Autour, les cavaliers d’escorte gardent leurs distances avec une précision muette. Le cuir noir de leurs armures tranche sur la douceur rose-or du soir ; de minces filets d’or mat suivent les jointures comme des lignes de rigueur. Plus près encore de la calèche, deux gardes en cape claire ferment la marche, silhouettes pâles dans la lumière mourante. Sur les heaumes brille le lion de la Maison royale, éclat discret d’une autorité qu’on ne discute pas.
Ici, tout obéit à une règle.
Jusqu’au silence.
Le ciel s’enflamme d’un rose plus profond. Il neige encore — mais d’une neige étrange. Les flocons restent un instant en suspension, comme retenus dans l’air par une pensée invisible, avant de dériver plus bas. Quand certains atteignent les vitres de la calèche, ils ne fondent pas. Ils s’y accrochent, brillants, immobiles, presque attentifs.
Alors monte une odeur.
Subtile d’abord. À peine une note dans le froid. Puis plus nette : cendre froide, braise lointaine, souvenir de feu caché derrière la beauté du soir.
Une dissonance.
Quelque chose qui ne devrait pas être là.
Et c’est ainsi que tout commence : non dans le fracas, mais dans cette légère souillure de l’air, dans ce parfum de combustion glissé au cœur du raffinement — tandis qu’à l’intérieur du carrosse, la princesse Léonore et son garde, Nax, approchent encore sans savoir quelle faille s’apprête à s’ouvrir devant eux.
Dans l’habitacle capitonné, la lumière du couchant filtrait à travers les vitres épaisses avec une lenteur presque liquide. Elle glissait sur le velours mauve, s’accrochait aux coutures, mourait dans les angles sombres du carrosse. À chaque cahot, les parois frissonnaient à peine, comme si même les secousses avaient appris à se comporter devant le sang royal.

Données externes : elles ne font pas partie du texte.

(** C8 (as amended).  The gaps are computed in float64, and their sum is
    what rounding leaves of a quantity that is [0] in exact arithmetic.
    Under the standard model of rounding with unit roundoff [u] (barring
    overflow and underflow), for [n] agents with [n * u <= 1e-3] and
    positive entitlements, the sum of the gaps
    [U_i - (w_i / sum_k w_k) * sum_k U_k] is at most
    [5 * n * u * sum_i |U_i|] in magnitude: a bound relative to the size of
    the utilities, not an absolute one. *)
Theorem gaps_sum_rounding_bound (u : Q) (np_sum : list Q -> Q) (mul truediv sub : Q -> Q -> Q)
    (realized_utilities entitlements : list Q) (n : nat) :
  0 <= u -> rounds_sum u np_sum ->
  rounds u mul Qmult -> rounds_quotient u truediv -> rounds u sub Qminus ->
  length realized_utilities = n -> length entitlements = n ->
  (forall w, In w entitlements -> 0 < w) ->
  inject_Z (Z.of_nat n) * u <= 1 # 1000 ->
  Qabs (np_sum (proportionality_gaps_of np_sum mul truediv sub
                  realized_utilities entitlements))
  <= 5 * inject_Z (Z.of_nat n) * u * sum (map Qabs realized_utilities).
Proof.
  intros Hu Hsum Hmul Hdiv Hsub Hlr Hlw Hpos Hnu.
  rename realized_utilities into r. rename entitlements into w.
  rewrite gaps_as_map.
  set (W := np_sum w). set (T := np_sum r).
  set (s := fun p : Q * Q => mul (truediv p.2 W) T).
  set (G := fun p : Q * Q => sub p.1 (s p)).
  set (l := zip r w).
  change (map (fun p => sub p.1 (mul (truediv p.2 W) T)) l) with (map G l).
  set (R := sum (map Qabs r)).
  assert (HR : 0 <= R) by (apply (sum_map_abs_nonneg (fun x => x))).
  assert (Hll : length l = n) by (unfold l; rewrite length_zip; lia).
  assert (Hn1 : inject_Z (Z.of_nat n) * u < 1) by lra.
  pose proof (Hsum (map G l)) as HS. rewrite length_map, map_map, Hll in HS.
  specialize (HS Hn1).
  destruct n as [|n'].
  { destruct r; [| discriminate]. destruct w; [| discriminate].
    change (map (fun x => Qabs (G x)) l) with (@nil Q) in HS.
    change (map G l) with (@nil Q) in HS |- *.
    change (sum []) with 0 in HS. unfold R. change (sum (map Qabs [])) with 0.
    assert (E : np_sum [] - 0 == np_sum []) by ring. rewrite E in HS.
    generalize dependent (gamma u (0 - 1)). intros c HS. lra. }
  set (n := Datatypes.S n') in *.
  set (nq := inject_Z (Z.of_nat n)) in *.
  assert (Hnq : 1 <= nq).
  { unfold nq. change 1 with (inject_Z 1). rewrite <- Zle_Qle. lia. }
  assert (Hpred : inject_Z (Z.of_nat (n - 1)) == nq - 1).
  { unfold nq, n. replace (Datatypes.S n' - 1)%nat with n' by lia.
    rewrite Nat2Z.inj_succ. unfold Z.succ. rewrite inject_Z_plus. ring. }
  set (g := gamma u (n - 1)) in *.
  assert (Hg : 0 <= g /\ g <= (1000 # 999) * ((nq - 1) * u)).
  { rewrite <- Hpred. apply gamma_bounds; [exact Hu |]. rewrite Hpred. nra. }
  destruct Hg as [Hg0 Hg].
  assert (Hu1 : u <= 1 # 1000) by nra.
  assert (Hg1 : g <= 1 # 999) by nra.
  (* the two sums of the inputs *)
  destruct (sum_positive w Hpos ltac:(lia)) as [HOm HOmabs].
  set (Om := sum w) in *.
  pose proof (Hsum w) as HW. rewrite Hlw, HOmabs in HW. fold W g in HW.
  specialize (HW Hn1).
  pose proof (Hsum r) as HT. rewrite Hlr in HT. fold T g R in HT.
  specialize (HT Hn1).
  fold Om in HW. apply Qabs_Qle_condition in HW. destruct HW as [HW1 HW2].
  assert (HgOm : g * Om <= (1 # 999) * Om) by (apply Qmult_le_compat_r; lra).
  assert (HgOm0 : 0 <= g * Om) by (apply Qmult_le_0_compat; lra).
  assert (HWpos : 0 < W) by lra.
  assert (HsumR : Qabs (sum r) <= R).
  { unfold R. rewrite <- (map_id r) at 1. apply (Qabs_sum_map (fun x => x)). }
  assert (HaT : Qabs T <= (1 + g) * R).
  { assert (E : T == (T - sum r) + sum r) by ring. rewrite E.
    eapply Qle_trans; [apply Qabs_triangle |]. lra. }
  pose proof (Qabs_nonneg T) as HaT0.
  set (rho := Om / W).
  assert (Hrho0 : 0 < rho).
  { unfold rho, Qdiv. apply Qmult_lt_0_compat; [exact HOm | now apply Qinv_lt_0_compat]. }
  assert (Hrho1 : (1 - g) * rho <= 1).
  { unfold rho. assert (E : (1 - g) * (Om / W) == ((1 - g) * Om) / W) by (field; lra).
    rewrite E. apply Qle_shift_div_r; [exact HWpos | lra]. }
  assert (Hrho2 : Qabs (1 - rho) <= g * rho).
  { unfold rho. assert (E : 1 - Om / W == (W - Om) / W) by (field; lra).
    rewrite E. unfold Qdiv at 1. rewrite Qabs_Qmult, (Qabs_pos (/ W)).
    2:{ apply Qlt_le_weak. now apply Qinv_lt_0_compat. }
    assert (E2 : g * (Om / W) == g * Om * / W) by (unfold Qdiv; ring).
    rewrite E2. apply Qmult_le_compat_r.
    - apply Qabs_Qle_condition. split; lra.
    - apply Qlt_le_weak. now apply Qinv_lt_0_compat. }
  set (P := rho * Qabs T).
  assert (HP0 : 0 <= P) by (apply Qmult_le_0_compat; lra).
  assert (HP1 : (1 - g) * P <= (1 + g) * R).
  { assert (H : (1 - g) * rho * Qabs T <= 1 * Qabs T)
      by (apply Qmult_le_compat_r; [exact Hrho1 | exact HaT0]).
    unfold P. lra. }
  (* the shares *)
  assert (Hin2 : forall p, In p l -> 0 < p.2).
  { intros p Hp. apply Hpos. now apply (in_zip_snd r w). }
  assert (Hshare : forall p, In p l ->
            Qabs (s p - p.2 / W * T) <= u * (2 + u) * (p.2 / W * Qabs T)
            /\ Qabs (s p) <= (1 + u) * (1 + u) * (p.2 / W * Qabs T)).
  { intros p Hp. apply (share_error u mul truediv p.2 W T); auto. }
  assert (Hsnd : map snd l = w).
  { transitivity (map (fun x : Q => x) w); [| apply map_id].
    apply (zip_snd_sum (fun x => x) r w). lia. }
  assert (Hfst : map fst l = r).
  { transitivity (map (fun x : Q => x) r); [| apply map_id].
    apply (zip_fst_sum (fun x => x) r w). lia. }
  assert (Hweights : forall c, sum (map (fun p : Q * Q => p.2 / W * c) l) == rho * c).
  { intros c.
    assert (E : sum (map (fun p : Q * Q => p.2 / W * c) l)
                == sum (map (fun p : Q * Q => (c / W) * p.2) l)).
    { apply sum_map_equiv. intros p _. field. lra. }
    rewrite E, sum_map_times, Hsnd. fold Om. unfold rho. field. lra. }
  set (Ss := sum (map s l)).
  set (As := sum (map (fun p => Qabs (s p)) l)).
  assert (HAs0 : 0 <= As) by apply sum_map_abs_nonneg.
  assert (HSs : Qabs (rho * T - Ss) <= u * (2 + u) * P).
  { rewrite <- (Hweights T). unfold Ss. rewrite <- sum_map_sub.
    eapply Qle_trans; [apply Qabs_sum_map |].
    eapply Qle_trans;
      [apply (sum_map_le _ (fun p : Q * Q => u * (2 + u) * (p.2 / W * Qabs T))) |].
    - intros p Hp. destruct (Hshare p Hp) as [H _].
      rewrite <- Qabs_opp. assert (E : - (p.2 / W * T - s p) == s p - p.2 / W * T) by ring.
      rewrite E. exact H.
    - rewrite sum_map_times, (Hweights (Qabs T)). apply Qle_refl. }
  assert (HAs : As <= (1 + u) * (1 + u) * P).
  { unfold As.
    eapply Qle_trans;
      [apply (sum_map_le _ (fun p : Q * Q => (1 + u) * (1 + u) * (p.2 / W * Qabs T))) |].
    - intros p Hp. now destruct (Hshare p Hp).
    - rewrite sum_map_times, (Hweights (Qabs T)). apply Qle_refl. }
  (* the gaps *)
  set (Sg := sum (map G l)) in *.
  set (Ag := sum (map (fun p => Qabs (G p)) l)) in *.
  assert (HAg0 : 0 <= Ag) by apply sum_map_abs_nonneg.
  assert (Hr1 : sum (map (fun p : Q * Q => p.1) l) == sum r).
  { change (sum (map fst l) == sum r). now rewrite Hfst. }
  assert (Hr2 : sum (map (fun p : Q * Q => Qabs p.1) l) == R).
  { unfold l. rewrite (zip_fst_sum Qabs r w) by lia. reflexivity. }
  assert (Hgap : forall p, Qabs (G p - (p.1 - s p)) <= u * (Qabs p.1 + Qabs (s p))
                           /\ Qabs (G p) <= (1 + u) * (Qabs p.1 + Qabs (s p))).
  { intros p. pose proof (Hsub p.1 (s p)) as H. fold (G p) in H.
    assert (Ht : Qabs (p.1 - s p) <= Qabs p.1 + Qabs (s p)).
    { unfold Qminus. eapply Qle_trans; [apply Qabs_triangle |]. rewrite Qabs_opp. lra. }
    assert (Hm : u * Qabs (p.1 - s p) <= u * (Qabs p.1 + Qabs (s p)))
      by (apply scale_le; assumption).
    split; [lra |].
    assert (E : G p == (G p - (p.1 - s p)) + (p.1 - s p)) by ring. rewrite E.
    eapply Qle_trans; [apply Qabs_triangle |]. lra. }
  assert (HSg : Qabs (Sg - (sum r - Ss)) <= u * (R + As)).
  { rewrite <- Hr1. unfold Sg, Ss. rewrite <- !sum_map_sub.
    eapply Qle_trans; [apply Qabs_sum_map |].
    eapply Qle_trans;
      [apply (sum_map_le _ (fun p : Q * Q => u * (Qabs p.1 + Qabs (s p)))) |].
    - intros p _. now destruct (Hgap p).
    - rewrite sum_map_times, sum_map_add, Hr2. apply Qle_refl. }
  assert (HAg : Ag <= (1 + u) * (R + As)).
  { unfold Ag.
    eapply Qle_trans;
      [apply (sum_map_le _ (fun p : Q * Q => (1 + u) * (Qabs p.1 + Qabs (s p)))) |].
    - intros p _. now destruct (Hgap p).
    - rewrite sum_map_times, sum_map_add, Hr2. apply Qle_refl. }
  (* the five error terms *)
  assert (HTrho : Qabs (T - rho * T) <= g * P).
  { assert (E : T - rho * T == (1 - rho) * T) by ring. rewrite E, Qabs_Qmult.
    unfold P. rewrite Qmult_assoc. apply Qmult_le_compat_r; [exact Hrho2 | exact HaT0]. }
  pose proof (error_budget u g nq R P As Ag Hu Hnq Hnu Hg0 Hg HR HP0 HAs0 HAg0 HP1 HAs HAg)
    as Hbudget.
  eapply Qle_trans; [| exact Hbudget].
  assert (E : np_sum (map G l)
              == (np_sum (map G l) - Sg) + (Sg - (sum r - Ss)) + (sum r - T)
                 + (T - rho * T) + (rho * T - Ss)) by ring.
  rewrite E.
  assert (HT' : Qabs (sum r - T) <= g * R).
  { rewrite <- Qabs_opp. assert (E' : - (sum r - T) == T - sum r) by ring.
    rewrite E'. exact HT. }
  fold Sg Ag in HS.
  eapply Qle_trans; [apply Qabs_triangle5 |]. lra.
Qed.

Léonore, le menton posé dans la paume gauche, gardait les yeux tournés vers le paysage orangé. Une mèche glissa devant ses lèvres ; elle la chassa d’un souffle bref, trop visible pour être parfaitement convenable, trop léger pour qu’on puisse vraiment le lui reprocher.
Le carrosse roulait depuis des heures. Les bois, la neige, le couchant : tout avait fini par prendre cette beauté répétée des choses qu’on admire d’abord, puis qu’on subit.
Pendant une seconde, elle crut sentir l’odeur de l’écurie sous celle de la cire d’ambre.
Ils approchaient enfin.
Alors, sans raison précise, elle lança un léger regard dans sa direction. Pas par discrétion. Pas même par intérêt véritable. Juste ce mouvement inutile, presque innocent, qu’on abandonne au monde quand l’ennui commence à fissurer la tenue.
Elle regarda celui qui l’accompagnait.
Une seconde seulement.
Mais il y a des gestes qui ne veulent rien dire et qui déclenchent pourtant des catastrophes minuscules.
Encore un garde.
Encore des sermons.
En face d’elle, l’homme attendait depuis trop longtemps le moment convenable pour parler.
Il ne la regardait jamais franchement. Pas assez pour paraître indiscret. Juste de brefs mouvements de tête, des contrôles minuscules, presque mécaniques : un souffle trop long, un doigt contre la vitre, une variation d’humeur, n’importe quelle faille de réaction où glisser, réglementairement, une phrase utile.
Et ce regard-là, aussi vide fût-il, suffit.
Pour lui, c’était une ouverture.
Alors il s’éclaircit discrètement la gorge.
La joute venait de commencer.
— Puisque nous approchons des grilles de l’école, permettez-moi enfin de me présenter, Altesse. Je suis Naxis Théodore de Orin Brilant, chevalier affecté à votre protection rapprochée…
Sa voix était basse, soigneusement modulée, comme si chaque syllabe avait été polie avant de franchir ses lèvres.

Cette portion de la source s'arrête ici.